Luego, con el paso de los años, aquel joven genial dejó paso a un hombre huraño que se empeñaba en un fracasado intento por no dar este paso a fuerza de enfrentamientos con cuantos se intentaban acercar a él. Los árbitros, la prensa, el público, sus propios compañeros, todos fuimos presa de una desesperación que el cántabro convertía en ira
Pero lejos de querer hacer leña del árbol caído, prefiero quedarme con lo bueno y no recordar los torneos en los que no conseguía pasar el corte, su vueltas sobre ochenta, sus enfados en el campo. Hoy me quedo con aquel Ballesteros triunfador y orgulloso y no con el personaje sombrío en el que se había convertido en los últimos tiempos.

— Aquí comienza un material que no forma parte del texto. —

(** ** These properties on runs of the test suite *)

Lemma quiet_bus_subscribers (self : TelemetryChannel) (p : phase) :
  subscribers self quiet_bus p = [].
Proof.
  unfold subscribers, diagnostics_channel.lookup, quiet_bus.
  cbn [diagnostics_channel.registry]. rewrite lookup_empty. reflexivity.
Qed.

Lemma my_bus_publishes : publishes my_channel my_bus = true.
Proof. reflexivity. Qed.

Lemma other_channel_untouched :
  tracedChannel other_channel <> tracedChannel my_channel /\
  subscribers other_channel (subscribe my_channel my_bus start_only) =
    subscribers other_channel my_bus /\
  subscribers other_channel (snd (unsubscribe my_channel my_bus start_only)) =
    subscribers other_channel my_bus.
Proof.
  assert (Hne : tracedChannel other_channel <> tracedChannel my_channel)
    by discriminate.
  split; [exact Hne|].
  exact (other_names_untouched my_channel other_channel my_bus start_only Hne).
Defined.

Me quedo con el que durante décadas conquistó el corazón de Europa acompañado en mil batallas por Langer, Faldo, Woosnam y Lyle, “la quinta de Seve”. Me quedo con el Ballesteros que consiguió que Europa llegara a formar parte de la Ryder Cup, y que con su fiel Olazábal firmó las páginas más bonitas de la historia en la confrontación por parejas consiguiendo la Copa Ryder para Europa en tres ediciones consecutivas. Me quedo con el Seve que conquisto en tres ocasiones la Jarra de Clarete y que fue el primer europeo capaz de enfundarse la chaqueta de ganador en Augusta.
Me quedo con el Seve que nos enseñó a los españoles el verde camino del golf.